Thursday, January 24, 2008

Hopeful Signs in VOA Persian

One must not always criticise without giving credit when it is due. There has been some worthwhile improvements in VOA Persian programs recently. Most noteworthy was a very professionally managed program presented by Shahla Arasteh who had invited Gene Sharp as her guest. The program started with some good background footage in civil disobedience, appropriate questions were asked in a coherent manner by the presenter, and professionally interpreted from Persian to English and vice versa.

Also what I liked was how an IRI plant intent on causing embarrassment during the first call was quickly recognised and dealt with quickly.

Robert Tait also appeared on the News and Views program and talked about how foreign journalists are restrained in reporting news from Iran. How they must be careful not to be too critical and how they have to tread carefully not to cross the red boundaries in order to avoid getting expelled and banned from Iran.

Hopefully all this signals a re-awakening into what is relevant in today's situation than what we have seen before, i.e. irrelevant programs, airtime for IRI apologists, not checking the credentials of the guests and obvious cronyism and favouritism.

It all begs the question as to why VOA management like Sheila Ganji and Kambiz Mahmoody always claimed VOA must be an impartial news agency only and can not broadcast programs which advocate political dissent to viewers!

7 comments:

Winston said...

I think it's like a safety shaft to distract their critiques. And the best way to keep them on course is to keep writing to the congressman and senators from the Republican party. Congressman David Drier, Senator Coburn are good choices to begin with.

Anonymous said...

Winston's suggestion has one crucial flaw: does anyone really want a VOA that is subject to political pressures and whose managers allow politics to dictate programming? And do you want that pressure to always come from a particular political persuasion? Wouldn't that kind of a VOA be just like state radio in Iran?

And one other thing: criticize VOA if you must, but don't resort in personal attacks against people working there. There are some out there in the blogosphere who are doing this. It is mean-spirited and just plain wrong. They should be embarassed.

Azarmehr said...

Oh, so lets just leave VOA Persian unaccountable and let Sheila Ganji dictate and treat it as a personal business!

Anonymous said...

Hello,

I really don't see how you don't understand the sensibility in roozbeh's statement.

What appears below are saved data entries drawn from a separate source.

Lemma list_text_cons (e : marker * string) (es : list (marker * string)) :
  list_text (e :: es) =
    element_text e ++ match es with
                      | [] => EmptyString
                      | _ :: _ => ", " ++ list_text es
                      end.
Proof.
  destruct es; unfold list_text; simpl; [now rewrite append_nil_r | reflexivity].
Qed.

Lemma element_text_end (e : marker * string) :
  exists y, element_text e = y ++ DQ.
Proof.
  exists (marker_text (fst e) ++ DQ ++ snd e).
  unfold element_text. now rewrite !append_assoc.
Qed.

(** A non-empty list text ends with a quote ... *)
Lemma list_text_end (e : marker * string) (es : list (marker * string)) :
  exists y, list_text (e :: es) = y ++ DQ.
Proof.
  revert e; induction es as [|e' es IH]; intros e; rewrite list_text_cons.
  - rewrite append_nil_r. apply element_text_end.
  - destruct (IH e') as [y ->].
    exists (element_text e ++ ", " ++ y). now rewrite !append_assoc.
Qed.

(** ... and starts with a quote or the letter of the weak marker. *)
Lemma list_text_start (e : marker * string) (es : list (marker * string)) :
  exists c v,
    list_text (e :: es) = String c v /\
    char_in c ", " = false /\ char_in c whitespace = false.
Proof.
  rewrite list_text_cons. destruct e as [[| |] tag]; unfold element_text; simpl;
    eexists; eexists; (split; [reflexivity | split; reflexivity]).
Qed.

Lemma list_text_nonempty (e : marker * string) (es : list (marker * string)) :
  list_text (e :: es) <> EmptyString.
Proof.
  destruct (list_text_start e es) as (c & v & -> & _). discriminate.
Qed.

(** The separator in front of the next element is trimmed away, and
    nothing else is. *)
Lemma strip_separator (e : marker * string) (es : list (marker * string)) :
  strip_chars ", " (", " ++ list_text (e :: es)) = list_text (e :: es).
Proof.
  unfold strip_chars.
  assert (Hr : rstrip_chars ", " (", " ++ list_text (e :: es))
               = ", " ++ list_text (e :: es)).
  { destruct (list_text_end e es) as [y ->].
    rewrite <- append_assoc. apply rstrip_chars_end. reflexivity. }
  rewrite Hr.
  destruct (list_text_start e es) as (c & v & -> & Hc & _).
  simpl. simpl in Hc. now rewrite Hc.
Qed.

(** One turn of the loop on a well-formed list reads the first element and
    leaves the list of the others. *)
Lemma next_tag_list (m : marker) (tag : string) (es : list (marker * string)) :
  char_in dquote tag = false ->
  next_tag (list_text ((m, tag) :: es)) = Return (is_weak m, tag, list_text es).
Proof.
  intros Hq. rewrite list_text_cons, (next_tag_element m tag _ Hq).
  destruct es as [|e es]; [reflexivity | now rewrite strip_separator].
Qed.

Lemma well_formed_tag_true (tag : string) :
  well_formed_tag tag = true <->
  tag <> EmptyString /\ char_in dquote tag = false /\
  char_in "," tag = false /\ tag <> "*".
Proof.
  unfold well_formed_tag.
  rewrite !andb_true_iff, !negb_true_iff, String.eqb_neq.
  destruct tag; simpl; intuition congruence.
Qed.

(** The loop on a well-formed list appends the strong tags to the first
    list and the weak tags to the second, in order. *)
Lemma parse_loop_list (elems : list (marker * string)) (rs ws : list string) :
  Forall (fun e => well_formed_tag (snd e) = true) elems ->
  parse_loop (String.length (list_text elems)) (list_text elems) rs ws =
    Return (ETagMatcher (rs ++ strong_tags elems) (ws ++ weak_tags elems)).
Proof.
  revert rs ws; induction elems as [|[m tag] es IH]; intros rs ws Hwf.
  - simpl. now rewrite !app_nil_r.
  - inversion Hwf as [|e es' Htag Hes]; subst. simpl in Htag.
    apply well_formed_tag_true in Htag as (Hne & Hq & _ & Hstar).
    rewrite (parse_loop_step _ _ rs ws (is_weak m) tag (list_text es)
               (list_text_nonempty _ _) (le_n _) (next_tag_list m tag es Hq)).
    apply String.eqb_neq in Hstar. rewrite Hstar.
    destruct tag as [|c tag]; [congruence|]. simpl nonempty. cbv iota.
    destruct m; simpl is_weak; cbv iota; rewrite (IH _ _ Hes);
      unfold strong_tags, weak_tags; simpl; now rewrite <- app_assoc.
Qed.

Lemma to_str_strong (etags : list string) :
  to_str etags [] = list_text (map (fun tag => (Strong, tag)) etags).
Proof.
  unfold to_str, list_text. simpl. rewrite map_map. reflexivity.
Qed.

Lemma strong_tags_strong (etags : list string) :
  strong_tags (map (fun tag => (Strong, tag)) etags) = etags /\
  weak_tags (map (fun tag => (Strong, tag)) etags) = [].
Proof.
  unfold strong_tags, weak_tags.
  induction etags as [|t l [IH1 IH2]]; simpl; [auto|].
  rewrite IH1. auto.
Qed.

End TagListFacts.

(** C7: for strong tags that are not empty, hold neither quote nor comma
    and are not [*], and no weak tag, parsing the string form of the
    matcher gives back a matcher with the same strong tags, in the same
    order, and no weak tag. *)
Theorem parse_str_roundtrip (etags : list string) :
  Forall (fun tag => tag <> EmptyString /\ char_in dquote tag = false /\
                     char_in "," tag = false /\ tag <> "*") etags ->
  parse (str (ETagMatcher etags [])) = Return (ETagMatcher etags []).
Proof.
  intros Hwf. unfold str, parse. rewrite to_str_strong, parse_loop_list.
  - destruct (strong_tags_strong etags) as [-> ->]. reflexivity.
  - apply Forall_map. simpl.
    eapply Forall_impl; [|exact Hwf]. intros tag H.
    now apply well_formed_tag_true.
Qed.

Lemma parse_str_roundtrip_witness :
  parse (str (ETagMatcher ["abc"; "x y"; "W/z"] []))
    = Return (ETagMatcher ["abc"; "x y"; "W/z"] []).
Proof.
  apply (parse_str_roundtrip ["abc"; "x y"; "W/z"]).
  repeat constructor; discriminate.
Defined.

(** ** Containment after parsing *)

Section ContainmentFacts.

Lemma contains_matcher_iff (etags weak_etags : list string) (t : string) :
  contains (ETagMatcher etags weak_etags) (Some t) = true <->
  In t etags \/ In t weak_etags.
Proof.
  assert (Hin : forall l, existsb (String.eqb t) l = true <-> In t l).
  { intros l. rewrite existsb_exists. split.
    - intros (x & Hx & E). apply String.eqb_eq in E. now subst.
    - intros H. exists t. split; [exact H | apply String.eqb_refl]. }
  simpl. now rewrite orb_true_iff, !Hin.
Qed.

(** [ETagMatcher.parse] never returns [NoETag]. *)
Lemma parse_loop_kind (fuel : nat) (value : string) (rs ws : list string) (v : etag_value) :
  parse_loop fuel value rs ws = Return v ->
  v = AnyETag \/ exists etags weak_etags, v = ETagMatcher etags weak_etags.
Proof.
  revert value rs ws.
  induction fuel as [|f IH]; intros [|c s] rs ws; try discriminate;
    try (simpl; intros H; injection H as <-; eauto; fail).
  rewrite parse_loop_S.
  destruct (next_tag (String c s)) as [[[w e] r]|e|]; try discriminate.
  destruct (String.eqb e "*"); [intros H; injection H as <-; auto|].
  destruct (nonempty e); [destruct w|]; apply IH.
Qed.

(** The tags of the parsed matcher are the non-empty tag bodies the turns
    of the loop extract, added to what the two lists held. *)
Lemma parse_loop_tags (fuel : nat) (value : string) (rs ws etags weak_etags : list string)
      (t : string) :
  String.length value <= fuel ->
  parse_loop fuel value rs ws = Return (ETagMatcher etags weak_etags) ->
  In t etags \/ In t weak_etags <->
  In t rs \/ In t ws \/ (t <> EmptyString /\ In t (extracted_tags fuel value)).
Proof.
  revert value rs ws.
  induction fuel as [|f IH]; intros [|c s] rs ws Hlen;
    try (simpl; intros H; injection H as <- <-; tauto);
    simpl in Hlen; try lia.
  rewrite parse_loop_S. cbn [extracted_tags].
  destruct (next_tag (String c s)) as [[[w e] r]|e|] eqn:Hn; try discriminate.
  apply next_tag_shorter in Hn; [|discriminate]. simpl in Hn.
  destruct (String.eqb e "*"); [discriminate|].
  assert (Hr : String.length r <= f) by lia.
  destruct (nonempty e) eqn:He.
  - assert (Hne : e <> EmptyString) by (intros ->; discriminate).
    destruct w; intros H; rewrite (IH _ _ _ Hr H), in_app_iff; simpl;
      intuition (subst; auto; congruence).
  - apply nonempty_false in He. subst e.
    intros H; rewrite (IH _ _ _ Hr H); simpl; intuition congruence.
Qed.

End ContainmentFacts.

(** ** The elements of a well-formed list, as the specification reads them *)

Section SpecFacts.

Lemma split_all_no_sep (sep : ascii) (s : string) :
  char_in sep s = false -> Spec.split_all sep s = [s].
Proof.
  induction s as [|c s IH]; simpl; [reflexivity|].
  intros H. apply orb_false_iff in H as [Hc Hs].
  rewrite Ascii.eqb_sym, Hc, (IH Hs). reflexivity.
Qed.

Lemma split_all_app (sep : ascii) (a b : string) :
  char_in sep a = false ->
  Spec.split_all sep (a ++ String sep b) = a :: Spec.split_all sep b.
Proof.
  induction a as [|c a IH]; simpl; intros H.
  - now rewrite Ascii.eqb_refl.
  - apply orb_false_iff in H as [Hc Ha].
    rewrite Ascii.eqb_sym, Hc, (IH Ha). reflexivity.
Qed.

Lemma drop_last_app (s : string) (c : ascii) :
  Spec.drop_last (s ++ String c EmptyString) = s.
Proof.
  induction s as [|d s IH]; [reflexivity|].
  simpl. rewrite IH. destruct s; reflexivity.
Qed.

Lemma element_text_no_comma (m : marker) (tag : string) :
  char_in "," tag = false -> char_in "," (element_text (m, tag)) = false.
Proof.
  intros H. unfold element_text. rewrite !char_in_append. simpl fst. simpl snd.
  rewrite H. destruct m; reflexivity.
Qed.

(** Splitting a well-formed list at its commas gives the elements, each
    but the first after the space that follows the comma. *)
Lemma split_all_list_text (e : marker * string) (es : list (marker * string)) :
  Forall (fun e => char_in "," (snd e) = false) (e :: es) ->
  Spec.split_all "," (list_text (e :: es)) =
    element_text e :: map (fun e => " " ++ element_text e) es.
Proof.
  revert e; induction es as [|e' es IH]; intros [m tag] H;
    inversion H as [|x l Htag Hes]; subst; simpl in Htag;
    rewrite list_text_cons.
  - rewrite append_nil_r. apply split_all_no_sep.
    now apply element_text_no_comma.
  - change (", " ++ list_text (e' :: es))
      with (String "," (String " " (list_text (e' :: es)))).
    rewrite split_all_app by now apply element_text_no_comma.
    cbn [Spec.split_all]. change (Ascii.eqb " " ",") with false. cbv iota.
    rewrite (IH e' Hes). reflexivity.
Qed.

(** An element, with or without a space in front, stands for its tag. *)
Lemma element_tag_text (m : marker) (tag : string) (blank : bool) :
  Spec.element_tag ((if blank then " " else EmptyString) ++ element_text (m, tag)) = tag.
Proof.
  unfold Spec.element_tag.
  assert (Hstrip : strip ((if blank then " " else EmptyString) ++ element_text (m, tag))
                   = element_text (m, tag)).
  { unfold strip, strip_chars.
    destruct (element_text_end (m, tag)) as [y Hy].
    assert (Hr : forall pre, rstrip_chars whitespace (pre ++ element_text (m, tag))
                             = pre ++ element_text (m, tag)).
    { intros pre. rewrite Hy, <- append_assoc. apply rstrip_chars_end. reflexivity. }
    rewrite Hr. destruct blank, m; reflexivity. }
  rewrite Hstrip.
  assert (Hq : forall x,
    (if startswith DQ (String dquote (tag ++ DQ)) && endswith DQ (drop 1 (String dquote (tag ++ DQ)))
     then Spec.drop_last (drop 1 (String dquote (tag ++ DQ))) else x) = tag).
  { intros x. change (startswith DQ (String dquote (tag ++ DQ))) with true.
    change (drop 1 (String dquote (tag ++ DQ))) with (tag ++ DQ).
    assert (E : endswith DQ (tag ++ DQ) = true) by (apply endswith_iff; now exists tag).
    rewrite E. simpl andb. cbv iota. apply drop_last_app. }
  destruct m; unfold element_text; simpl fst; simpl snd; simpl marker_text.
  - change (startswith "w/" (lower (EmptyString ++ DQ ++ tag ++ DQ))) with false.
    cbv iota. apply Hq.
  - change (startswith "w/" (lower ("W/" ++ DQ ++ tag ++ DQ))) with true.
    cbv iota. apply Hq.
  - change (startswith "w/" (lower ("w/" ++ DQ ++ tag ++ DQ))) with true.
    cbv iota. apply Hq.
Qed.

He makes a reasonable point, but it seems like you and your blogosphere friends like winston and the likes are extremely stubborn towards other opinions. And when you respond, you really don't respond in a convincing or powerful way; just in a way that would appeal to winston. It's discouraging.

Anyways, Roozbeh said, "criticize VOA if you must..." He didn't say lets leave VOA unaccountable and let Shiela treat it as a personal business.

Cheers,
barmakid

Azarmehr said...

Roozbeh said "criticize VOA if you must, but don't resort in personal attacks against people working there"

Where can you give an example of me resorting to personal attacks against people working in VOA OR IN Winston's comments?

Anonymous said...

Azarmehr, look at your own postinghttp://azarmehr.blogspot.com/2007/12/fakhravars-speech-in-rome_26.html
where at 1:17 PM, YOU said...
VOA Persian "smears the true dissidents and drains so much of their energy, just so that Sheila Ganji's cronies can profit from running their own self serving show."
And this isn't a personal smear?

Azarmehr said...

Not at all, it is an attack on her style of management. Personal attack would be if I go on about how ugly she is or probe into her personal life.